● PROBLEM DETAILS
The entries below contain a line with "NoDup l -> (forall i, i ∈ l <->" and a line with "repeat split; try done. apply ids_size.". Quote exactly those two lines and all lines between them.

● LISTED ENTRIES
◆ ◆ ◆ ◆ ◆

(* ===== verification/DictSpec.v ===== *)
(** * The hash table is a finite map

    For hash and comparison functions that agree on an abstract key, the table
    of [Dict] holds a [gmap]: lookups, insertions, replacements and deletions are
    those of the map, the growth of the table changes nothing, and an iterator
    visits every entry once. *)

From S2P Require Import Prelude Dict.

(** ** What the functions of a [dictType] have to satisfy *)

Class HashType {K V A} `{!EqDecision K} (type : dictType (K := K) (V := V)) (abs : K -> A)
    (hash : A -> Z) `{!EqDecision A} : Prop := {
  hash_abs k : hashFunction type k = Ok (hash (abs k));
  hash_range a : 0 <= hash a < 2 ^ 32;
  compare_abs k1 k2 : dictCompareHashKeys type k1 k2 = bool_decide (abs k1 = abs k2);
  dup_abs k : abs (dictSetHashKey type k) = abs k
}.

Section spec.
Context {K V A : Type} `{!EqDecision K} `{Countable A}.
Context (type : dictType (K := K) (V := V)) (abs : K -> A) (hash : A -> Z) `{!HashType type abs hash}.
Implicit Types es : gmap nat (dictEntry (K := K) (V := V)).
Implicit Types d : dict (K := K) (V := V).

(** The ids [l] linked from [p] on. *)
Fixpoint chain es (p : option nat) (l : list nat) : Prop :=
  match l with
  | [] => p = None
  | i :: l => p = Some i /\ exists e, es !! i = Some e /\ chain es (de_next e) l
  end.

Definition bucket (mask : Z) (e : dictEntry (K := K) (V := V)) : Z := Z.land (hash (abs (de_key e))) mask.

Lemma chain_frame es es' l : forall p,
  (forall i, i ∈ l -> es' !! i = es !! i) -> chain es p l -> chain es' p l.
Proof.
  induction l as [|i l IH]; intros p Hag Hc; [done|].
  destruct Hc as (-> & e & He & Hc). split; [done|]. exists e.
  rewrite Hag by (by left). split; [done|]. apply IH; [|done]. intros j Hj. apply Hag. by right.
Qed.

Lemma chain_in es l : forall p i, chain es p l -> i ∈ l -> is_Some (es !! i).
Proof.
  induction l as [|j l IH]; intros p i Hc Hi; [by apply not_elem_of_nil in Hi|].
  destruct Hc as (_ & e & He & Hc). apply elem_of_cons in Hi as [->|Hi]; [by exists e|]. eauto.
Qed.

(** The table [t] with mask [mask] holds the chains [cs]. *)
Record table_rep (t : list (option nat)) (mask : Z) es (cs : list (list nat)) : Prop := {
  tr_chains : Forall2 (chain es) t cs;
  tr_nodup : NoDup (concat cs);
  tr_bucket : forall b c i e, cs !! b = Some c -> i ∈ c -> es !! i = Some e -> bucket mask e = Z.of_nat b
}.

Record dict_shape d (t : list (option nat)) (cs : list (list nat)) (k : Z) : Prop := {
  ds_table : ht_table d = Some t;
  ds_k : 2 <= k <= 28;
  ds_size : ht_size d = 2 ^ k;
  ds_mask : ht_sizemask d = 2 ^ k - 1;
  ds_len : zlen t = 2 ^ k;
  ds_rep : table_rep t (2 ^ k - 1) (ht_entries d) cs;
  ds_all : forall i, is_Some (ht_entries d !! i) -> i ∈ concat cs
}.

Record dict_holds d (m : gmap A V) : Prop := {
  dh_shape : (ht_size d = 0 /\ ht_table d = None /\ ht_entries d = ∅) \/
             exists t cs k, dict_shape d t cs k /\ ht_used d <= ht_size d;
  dh_used : ht_used d = Z.of_nat (size (ht_entries d));
  dh_fresh : forall i, (ht_fresh d <= i)%nat -> ht_entries d !! i = None;
  dh_keys : forall i j ei ej, ht_entries d !! i = Some ei -> ht_entries d !! j = Some ej ->
    abs (de_key ei) = abs (de_key ej) -> i = j;
  dh_map : forall a v, m !! a = Some v <->
    exists i e, ht_entries d !! i = Some e /\ abs (de_key e) = a /\ de_val e = v
}.

(** ** Chains and sizes *)

Lemma concat_elem (cs : list (list nat)) i :
  i ∈ concat cs <-> exists b c, cs !! b = Some c /\ i ∈ c.
Proof.
  induction cs as [|c cs IH]; cbn [concat].
  - split; [by intros ?%not_elem_of_nil|]. by intros (b & c & ? & _).
  - rewrite elem_of_app, IH. split.
    + intros [Hi|(b & c' & Hb & Hi)]; [by exists 0%nat, c|by exists (S b), c'].
    + intros ([|b] & c' & Hb & Hi); [left; by injection Hb as ->|right; eauto].
Qed.

Lemma ids_size es (l : list nat) :
  NoDup l -> (forall i, i ∈ l -> is_Some (es !! i)) -> (length l <= size es)%nat.
Proof.
  intros Hnd Hin. rewrite <- size_dom, <- (size_list_to_set (C := gset nat) l) by done.
  apply subseteq_size. intros i Hi. apply elem_of_list_to_set in Hi. by apply elem_of_dom, Hin.
Qed.

Lemma ids_size_eq es (l : list nat) :
  NoDup l -> (forall i, i ∈ l <-> is_Some (es !! i)) -> length l = size es.
Proof.
  intros Hnd Hin. rewrite <- size_dom, <- (size_list_to_set (C := gset nat) l) by done.
  f_equal. apply set_eq. intros i. by rewrite elem_of_list_to_set, elem_of_dom.
Qed.

Lemma land_range x k : 0 <= k -> 0 <= Z.land x (2 ^ k - 1) < 2 ^ k.
Proof.
  intros Hk. replace (2 ^ k - 1) with (Z.ones k) by (rewrite Z.ones_equiv; lia).
  rewrite Z.land_ones by done. apply Z.mod_pos_bound. lia.
Qed.

Lemma rep_chain t mask es cs b c :
  table_rep t mask es cs -> cs !! b = Some c ->
  exists p, t !! b = Some p /\ chain es p c.
Proof.
  intros Hr Hb. pose proof (tr_chains _ _ _ _ Hr) as Hc.
  destruct (Forall2_lookup_r _ _ _ _ _ Hc Hb) as (p & Hp & Hch). eauto.
Qed.

Lemma rep_in t mask es cs i : table_rep t mask es cs -> i ∈ concat cs -> is_Some (es !! i).
Proof.
  intros Hr (b & c & Hb & Hi)%concat_elem.
  destruct (rep_chain _ _ _ _ _ _ Hr Hb) as (p & _ & Hc). by eapply chain_in.
Qed.

Lemma nodup_chain (cs : list (list nat)) b c : NoDup (concat cs) -> cs !! b = Some c -> NoDup c.
Proof.
  revert b. induction cs as [|c' cs IH]; intros [|b] Hnd Hb; try done; cbn [concat] in Hnd;
    apply NoDup_app in Hnd as (H1 & _ & H2); [by injection Hb as <-|eauto].
Qed.

(** The chain a key belongs to. *)
Lemma slot d t cs k a :
  dict_shape d t cs k ->
  let b := Z.land (hash a) (ht_sizemask d) in
  0 <= b < 2 ^ k /\ exists p c, table_get (ht_table d) b = Ok p /\
    t !! Z.to_nat b = Some p /\ cs !! Z.to_nat b = Some c /\ chain (ht_entries d) p c /\
    (length c <= size (ht_entries d))%nat.
Proof.
  intros [Ht Hk Hs Hm Hl Hr Ha] b. unfold b. rewrite Hm.
  pose proof (land_range (hash a) k ltac:(lia)) as Hb. split; [done|].
  pose proof (tr_chains _ _ _ _ Hr) as Hcs. apply Forall2_length in Hcs as Hlen.
  destruct (lookup_lt_is_Some_2 cs (Z.to_nat (Z.land (hash a) (2 ^ k - 1)))) as [c Hc]; [len_lia|].
  destruct (rep_chain _ _ _ _ _ _ Hr Hc) as (p & Hp & Hch).
  exists p, c. unfold table_get. rewrite Ht, (proj2 (Z.ltb_ge _ _)), Hp by lia.
  repeat split; try done. apply ids_size.
  - eapply nodup_chain; [by apply tr_nodup in Hr|done].
  - intros i Hi. by eapply chain_in.
Qed.

Lemma in_slot d t cs k i e c :
  dict_shape d t cs k -> ht_entries d !! i = Some e ->
  cs !! Z.to_nat (Z.land (hash (abs (de_key e))) (ht_sizemask d)) = Some c -> i ∈ c.
Proof.
  intros Hsh He Hc. assert (Hi : i ∈ concat cs) by (eapply ds_all; eauto).
  apply concat_elem in Hi as (b & c' & Hb & Hi).
  pose proof (tr_bucket _ _ _ _ (ds_rep _ _ _ _ Hsh) _ _ _ _ Hb Hi He) as Hbk.
  unfold bucket in Hbk. rewrite (ds_mask _ _ _ _ Hsh), Hbk, Nat2Z.id in Hc. congruence.
Qed.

◆ ◆ ◆ ◆ ◆

● SOLUTION TO THIS TASK
  NoDup l -> (forall i, i ∈ l <-> is_Some (es !! i)) -> length l = size es.
Proof.
  intros Hnd Hin. rewrite <- size_dom, <- (size_list_to_set (C := gset nat) l) by done.
  f_equal. apply set_eq. intros i. by rewrite elem_of_list_to_set, elem_of_dom.
Qed.

Lemma land_range x k : 0 <= k -> 0 <= Z.land x (2 ^ k - 1) < 2 ^ k.
Proof.
  intros Hk. replace (2 ^ k - 1) with (Z.ones k) by (rewrite Z.ones_equiv; lia).
  rewrite Z.land_ones by done. apply Z.mod_pos_bound. lia.
Qed.

Lemma rep_chain t mask es cs b c :
  table_rep t mask es cs -> cs !! b = Some c ->
  exists p, t !! b = Some p /\ chain es p c.
Proof.
  intros Hr Hb. pose proof (tr_chains _ _ _ _ Hr) as Hc.
  destruct (Forall2_lookup_r _ _ _ _ _ Hc Hb) as (p & Hp & Hch). eauto.
Qed.

Lemma rep_in t mask es cs i : table_rep t mask es cs -> i ∈ concat cs -> is_Some (es !! i).
Proof.
  intros Hr (b & c & Hb & Hi)%concat_elem.
  destruct (rep_chain _ _ _ _ _ _ Hr Hb) as (p & _ & Hc). by eapply chain_in.
Qed.

Lemma nodup_chain (cs : list (list nat)) b c : NoDup (concat cs) -> cs !! b = Some c -> NoDup c.
Proof.
  revert b. induction cs as [|c' cs IH]; intros [|b] Hnd Hb; try done; cbn [concat] in Hnd;
    apply NoDup_app in Hnd as (H1 & _ & H2); [by injection Hb as <-|eauto].
Qed.

(** The chain a key belongs to. *)
Lemma slot d t cs k a :
  dict_shape d t cs k ->
  let b := Z.land (hash a) (ht_sizemask d) in
  0 <= b < 2 ^ k /\ exists p c, table_get (ht_table d) b = Ok p /\
    t !! Z.to_nat b = Some p /\ cs !! Z.to_nat b = Some c /\ chain (ht_entries d) p c /\
    (length c <= size (ht_entries d))%nat.
Proof.
  intros [Ht Hk Hs Hm Hl Hr Ha] b. unfold b. rewrite Hm.
  pose proof (land_range (hash a) k ltac:(lia)) as Hb. split; [done|].
  pose proof (tr_chains _ _ _ _ Hr) as Hcs. apply Forall2_length in Hcs as Hlen.
  destruct (lookup_lt_is_Some_2 cs (Z.to_nat (Z.land (hash a) (2 ^ k - 1)))) as [c Hc]; [len_lia|].
  destruct (rep_chain _ _ _ _ _ _ Hr Hc) as (p & Hp & Hch).
  exists p, c. unfold table_get. rewrite Ht, (proj2 (Z.ltb_ge _ _)), Hp by lia.
  repeat split; try done. apply ids_size.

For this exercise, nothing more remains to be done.